According to Keith Pollard from IMTJ there is no such thing as exponential growth. The medical tourism market is highly complex. It is made up of a variety of niche markets: fertility treatments, dental implant treatments, cosmetic surgery or hair transplants for men. Some of these markets are definitely growing and in some, the numbers are falling.
Focusing on the fertility market, growth is clearly visible. Infertility treatments such as IVF or egg donation programs. Why do people travel for medical procedures like IVF or egg donation and pay for them out of pocket? The answer is straightforward: a growing trend in fertility travel comes from those countries where fertility treatments are not covered by public health services. One such country is the USA.

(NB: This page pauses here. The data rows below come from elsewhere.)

Lemma release_page_spec l s a v e : closing_facts l s → page_of s a v = Some e →
  Z.of_nat (length (FIFOList s)) <= numPages s a →
  wp no_fault (release_page a v) (λ _ s', let_go a v e s s') s.
Proof.
  intros Hi He Hlen. unfold release_page. apply wp_bind. eapply wp_get_page; [done|].
  destruct (valid (pte e)) eqn:Hv.
  2:{ apply wp_ret. constructor; [|done]. unfold released. rewrite Hv. by eapply closed_dead. }
  assert (released e = mkPTE (set_valid false (pte e)) (location e) (byteOffset e)) as <- by (unfold released; by rewrite Hv).
  assert (dead e = false) as Hd by (unfold dead; by rewrite Hv).
  assert (∀ s1, spaces s1 = spaces s → (length (FIFOList s1) <= length (FIFOList s))%nat ∧ (no_match a s → FIFOList s1 = FIFOList s) →
    closed s (set_entry a v (released e) s1) a v e (released e) →
    wp no_fault (set_page a v (released e)) (λ _ s', let_go a v e s s') s1) as Hset.
  { intros s1 Hs Hq Hcl. eapply wp_set_page; [unfold page_of; rewrite Hs; exact He|]. by constructor. }
  apply wp_bind. destruct (location e) eqn:Hl.
  - apply wp_ret, Hset; [done|done|]. eapply closed_nothing; [done..|]. rewrite Hl. naive_solver.
  - apply wp_ret, Hset; [done|done|]. eapply closed_nothing; [done..|]. rewrite Hl. naive_solver.
  - destruct (owned_frame _ s a v e Hi He Hd Hl) as (Ho & Hp & i & Hat). set (p := physicalPage (pte e)) in *.
    destruct (cf_frames _ _ Hi) as [Hw Hn].
    apply wp_bind, wp_clear_frame; [done|lia|]. intros b Hb Hnb Hub. rewrite Hn in Hnb. apply wp_bind, wp_get, wp_bind.
    eapply wp_mono; [apply (unqueue_spec no_fault a (length (FIFOList s)) 0); cbn; [lia|lia|exact Hlen]|].
    cbn. intros _ s2 (l' & -> & Hl' & Hno).
    unfold invalidate_IPT. apply wp_bind. eapply wp_get_IPT; [exact Hat|]. eapply wp_set_IPT; [exact Hat|].
    apply Hset; [done|split; [done|exact Hno]|]. exact (closed_main l s a v e (released e) Hi He b l' i Hd Hl Hb Hnb Hub Hat).
  - destruct (cf_swapmap _ _ Hi) as [Hw Hn]. pose proof (swap_index _ s a v e Hi He Hd Hl).
    apply wp_clear_swap; [done|lia|]. intros b Hb Hnb Hub. rewrite Hn in Hnb.
    apply Hset; [done|done|]. exact (closed_swap l s a v e (released e) Hi He b Hd Hl Hb Hnb Hub).
Qed.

American fertility patients are more willing to take some time off, travel to Europe to have their IVF treatment than to have treatment locally. What are the reasons? The two main factors that have impact on patient decisions are cost of treatment and its quality/outcome.

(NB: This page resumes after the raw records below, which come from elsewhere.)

(* ===== verification/Stacks.v ===== *)
(** * Stacks: programs whose threads come and go, over demand paging

    [AddrSpace::Fork] and [AddrSpace::Exit] among page faults, loads, stores
    and context switches: the page table of a program grows with each thread,
    dead pages stay in it, and every live page of every program holds what its
    program last stored there. *)
From S2P Require Import Prelude BitMap Translate HostFile Paging Lifecycle.
From stdpp Require Import functions base list gmap.
From Stdlib Require Import ZArith Lia ZifyBool FunctionalExtensionality.

Local Open Scope Z_scope.

(** ** Page faults do not see dead pages *)

(** [op] does on the buried state what it does on the state. *)
Definition sim_at {A} (op : M VM A) (s : VM) : Prop :=
  op (bury s) = match op s with Done (a, s') => Done (a, bury s') | Fault f => Fault f end.

Section sim.
Context (s : VM).

Lemma sim_bind {A B} (m : M VM A) (k : A → M VM B) :
  sim_at m s → (∀ a s', m s = Done (a, s') → sim_at (k a) s') → sim_at (bind m k) s.
Proof.
  unfold sim_at, bind. intros -> Hk. destruct (m s) as [[a s']|f]; [|done]. by apply Hk.
Qed.

Lemma sim_if {A} (b : bool) (m1 m2 : M VM A) : (b = true → sim_at m1 s) → (b = false → sim_at m2 s) →
  sim_at (if b then m1 else m2) s.
Proof. destruct b; auto. Qed.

American patients are interested in affordable egg donation programs with high success rates. IVF clinics in Europe offer egg donation programs with all eggs guaranteed for $6,000-$9,000 while American clinics may charge up to $25,000-$30,000 per cycle. The difference is huge. Even if patients take into account all expenses involved with travel and accommodation, travelling abroad seems more affordable.
The purpose of medical tourism for patients is to save as much as possible (sometimes it is even 50% of the treatment cost). The success rates of IVF and egg donation in Europe are among the highest in the world. They are monitored by platforms like EggDonationFriends.com where fertility patients can compare clinic success rates and offers free of charge.
More fertility patients from the USA (as well as Canadian patients) choose European countries as their IVF destination. Spain, Greece, Poland, the Czech Republic or Ukraine are especially popular; they are affordable and the quality of medical treatment offered matches American standards of patient care.
Many European fertility specialists are USA or UK trained which adds to the value of treatment. IVF and egg donation protocols are not the only reasons American fertility patients chose to travel to Europe. Infertile couples from the USA are drawn to European clinics because they offer unique treatments like entirely anonymous egg donors, surrogacy (Ukraine), egg donation programs for same sex couples and women 45+.
The trend will continue to rise if the American national healthcare services and private insurers do not recognize the need to offer more infertility treatment financial coverage. At the moment there seems to be no plan for the above, so the European IVF clinics are predicted to offer wider range of services and even more competitive prices in the future.